Collected data:
____________________

(* ===== verification/PathOram.v ===== *)
(** * Path ORAM ([c/path_oram/path_oram.c], [path_oram.jinc])

    One access to the ORAM: draw a fresh position, exchange it with the old one
    in the position map, read the old position's path into the stash, apply the
    accessor to the block, put the block back and evict along the path.  The
    position map is any instance of the [PositionMap] class. *)

From Stdlib Require Import SpecFloat.
From S2P Require Import Prelude Errors Util TreePath Bucket Stash PositionMap Statistics.
Local Open Scope Z_scope.

Record oram (PM : Type) := Oram {
  o_bucket_store : bucket_store;
  o_position_map : PM;
  o_stash : stash;
  o_path : tree_path;
  o_capacity_blocks : Z;
  o_statistics : oram_statistics;
}.
Arguments Oram {PM}.
Arguments o_bucket_store {PM}.
Arguments o_position_map {PM}.
Arguments o_stash {PM}.
Arguments o_path {PM}.
Arguments o_capacity_blocks {PM}.
Arguments o_statistics {PM}.

(** ** Accessors

    What is done to the 168 data words of the block: an accessor returns its
    output and the new data. *)

Definition accessor (A : Type) : Type := list Z -> A * list Z.

Definition block_data_to_buffer : accessor (list Z) := fun block_data => (block_data, block_data).

Definition block_data_from_buffer (in_data : list Z) : accessor unit :=
  fun _ => (tt, take BLOCK_DATA_SIZE_QWORDS in_data).

(** The block's data as an array of 32-bit values, two per word. *)
Definition u32_get (block_data : list Z) (i : nat) : Z :=
  (default 0 (block_data !! (i / 2)%nat) / 2 ^ (32 * Z.of_nat (i mod 2))) mod 2 ^ 32.
Definition u32_set (block_data : list Z) (i : nat) (v : Z) : list Z :=
  let w := default 0 (block_data !! (i / 2)%nat) in
  <[(i / 2)%nat :=
     if (i mod 2 =? 0)%nat then (w / 2 ^ 32) * 2 ^ 32 + v else v * 2 ^ 32 + w mod 2 ^ 32]> block_data.

(** One round of the scans of the partial accessors. *)
Definition write_partial_step (write_at_idx in_data_32 : Z) (st : Z * list Z) (i : nat) : Z * list Z :=
  let '(out_data, block_data) := st in
  let c1 := write_at_idx =? Z.of_nat i in
  (if c1 then u32_get block_data i else out_data,
   if c1 then u32_set block_data i in_data_32 else block_data).

Definition write_partial_out (write_at_idx in_data : Z) : accessor Z := fun block_data =>
  fold_left (write_partial_step write_at_idx (in_data mod 2 ^ 32))
    (seq 0 (BLOCK_DATA_SIZE_QWORDS * 2)) (0, block_data).

Definition read_partial_step (read_at_idx : Z) (block_data : list Z) (out_data : Z) (i : nat) : Z :=
  if read_at_idx =? Z.of_nat i then u32_get block_data i else out_data.

Definition read_partial (read_at_idx : Z) : accessor Z := fun block_data =>
  (fold_left (read_partial_step read_at_idx block_data) (seq 0 (BLOCK_DATA_SIZE_QWORDS * 2)) 0, block_data).

(** ** An access *)

(** Read the buckets of the path, in order from the leaf, then the overflow. *)
Definition read_path_for_block (st : stash) (store : bucket_store) (path : list Z)
    (target_block_id : Z) (target : block) (new_position : Z) : block * stash :=
  let '(target, st) :=
    fold_left (fun '(target, st) bucket_id => add_path_bucket st store bucket_id target_block_id target)
      path (target, st) in
  let '(target, st) := scan_overflow_for_target st target_block_id target in
  ({| id := target_block_id; position := new_position; data := data target |}, st).

(** Write the path's buckets back: three blocks from [path_blocks] per bucket. *)
Fixpoint write_path (store : bucket_store) (path : list Z) (path_blocks : list block) : bucket_store :=
  match path with
  | [] => store
  | bucket_id :: path =>
      write_path (write_bucket_blocks store bucket_id (take BLOCKS_PER_BUCKET path_blocks)) path
        (drop BLOCKS_PER_BUCKET path_blocks)
  end.

Section Access.
Context {PM : Type} `{PositionMap PM} {A : Type}.

(** Steps 4 to 7, on the path of leaf [x]; the accessor's output is returned
    even when the stash is exhausted, since the accessor has run. *)
Definition access_path (acc : accessor A) (o : oram PM) (x block_id new_position : Z) :
    error_t * A * oram PM :=
  let path := tree_path_update (o_path o) x in
  let '(target, st) :=
    read_path_for_block (o_stash o) (o_bucket_store o) (tp_values path) block_id blank_block new_position in
  let '(out, new_data) := acc (data target) in
  let target := {| id := id target; position := position target; data := new_data |} in
  let '(abort, st) := add_block st target in
  if is_success abort then
    let st := build_path st (tp_values path) (tp_length path) in
    let store := write_path (o_bucket_store o) (tp_values path) (stash_path_blocks st) in
    (abort, out,
     {| o_bucket_store := store; o_position_map := o_position_map o; o_stash := st; o_path := path;
        o_capacity_blocks := o_capacity_blocks o; o_statistics := o_statistics o |})
  else
    (abort, out,
     {| o_bucket_store := o_bucket_store o; o_position_map := o_position_map o; o_stash := st;
        o_path := path; o_capacity_blocks := o_capacity_blocks o; o_statistics := o_statistics o |}).

Definition with_position_map (o : oram PM) (pm : PM) : oram PM :=
  {| o_bucket_store := o_bucket_store o; o_position_map := pm; o_stash := o_stash o;
     o_path := o_path o; o_capacity_blocks := o_capacity_blocks o; o_statistics := o_statistics o |}.

(** The whole access; no output if the position map fails. *)
Definition access (acc : accessor A) (o : oram PM) (e : entropy) (block_id : Z) :
    error_t * option A * oram PM * entropy :=
  let max_position := 2 ^ (Z.of_nat (tp_length (o_path o)) - 1) in
  let '(new_position, e) := random_mod_by_pow_of_2 e max_position in
  let '(abort, x, pm, e) := read_then_set (o_position_map o) e block_id new_position in
  let o := with_position_map o pm in
  if is_success abort then
    let '(abort, out, o) := access_path acc o (x [*] 2) block_id (new_position [*] 2) in
    (abort, Some out, o, e)
  else (abort, None, o, e).
End Access.

(** ** Statistics *)

(** [0.99993068768415357] as a binary64 number. *)
Definition tenthousandth_root_one_half : double := S754_finite false 9006574944901356 (-53).

Definition with_statistics {PM} (o : oram PM) (s : oram_statistics) : oram PM :=
  {| o_bucket_store := o_bucket_store o; o_position_map := o_position_map o; o_stash := o_stash o;
     o_path := o_path o; o_capacity_blocks := o_capacity_blocks o; o_statistics := s |}.

Definition oram_collect_statistics {PM} (o : oram PM) : oram PM :=
  let stash_sz := stash_num_overflow_blocks (o_stash o) in
  let stats := o_statistics o in
  with_statistics o
    {| recursion_depth := recursion_depth stats;
       access_count := access_count stats [+] 1;
       stash_overflow_count := stash_sz;
       max_stash_overflow_count :=
         U64_TERNARY (stash_sz >? max_stash_overflow_count stats) stash_sz (max_stash_overflow_count stats);
       sum_stash_overflow_count := sum_stash_overflow_count stats [+] stash_sz;
       stash_overflow_ema10k :=
         dadd (dmul (dsub done_ tenthousandth_root_one_half) (double_of_u64 stash_sz))
              (dmul tenthousandth_root_one_half (stash_overflow_ema10k stats));
       posmap_stash_overflow_count := posmap_stash_overflow_count stats;
       posmap_max_stash_overflow_count := posmap_max_stash_overflow_count stats;
       posmap_sum_stash_overflow_count := posmap_sum_stash_overflow_count stats;
       posmap_stash_overflow_ema10k := posmap_stash_overflow_ema10k stats |}.

Definition oram_clear {PM} (o : oram PM) : oram PM :=
  {| o_bucket_store := bucket_store_clear (o_bucket_store o); o_position_map := o_position_map o;
     o_stash := stash_clear (o_stash o); o_path := o_path o; o_capacity_blocks := o_capacity_blocks o;
     o_statistics := zero_oram_statistics |}.

Definition oram_block_size {PM} (o : oram PM) : Z := Z.of_nat BLOCK_DATA_SIZE_QWORDS.
Definition oram_capacity_blocks {PM} (o : oram PM) : Z := o_capacity_blocks o.

(** ** Entry points: the access, then the statistics *)

Section EntryPoints.
Context {PM : Type} `{PositionMap PM}.

Definition collect {A} (r : error_t * option A * oram PM * entropy) :
    error_t * option A * oram PM * entropy :=
  let '(err, out, o, e) := r in (err, out, oram_collect_statistics o, e).

Definition oram_put (o : oram PM) (e : entropy) (block_id : Z) (data : list Z) :=
  collect (access (block_data_from_buffer data) o e block_id).

Definition oram_get (o : oram PM) (e : entropy) (block_id : Z) :=
  collect (access block_data_to_buffer o e block_id).

(** [oram_function_access_get] and [oram_function_access_put]: the accessor
    arguments are the accessor itself. *)
Definition oram_function_access {A} (acc : accessor A) (o : oram PM) (e : entropy) (block_id : Z) :=
  collect (access acc o e block_id).

(** [oram_position_map_put], used on an ORAM with a linear-scan map. *)
Definition oram_position_map_put (o : oram PM) (e : entropy) (block_id : Z) (data : list Z) :=
  collect (access (block_data_from_buffer data) o e block_id).
End EntryPoints.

____________________

_WHAT THE TASK REQUIRES:_
Taking the entries above, write out exactly each line from the one holding "let path := tree_path_update" to the one holding "id target; position", both included, and stop there.

_SOLUTION:_
  let path := tree_path_update (o_path o) x in
  let '(target, st) :=
    read_path_for_block (o_stash o) (o_bucket_store o) (tp_values path) block_id blank_block new_position in
  let '(out, new_data) := acc (data target) in
  let target := {| id := id target; position := position target; data := new_data |} in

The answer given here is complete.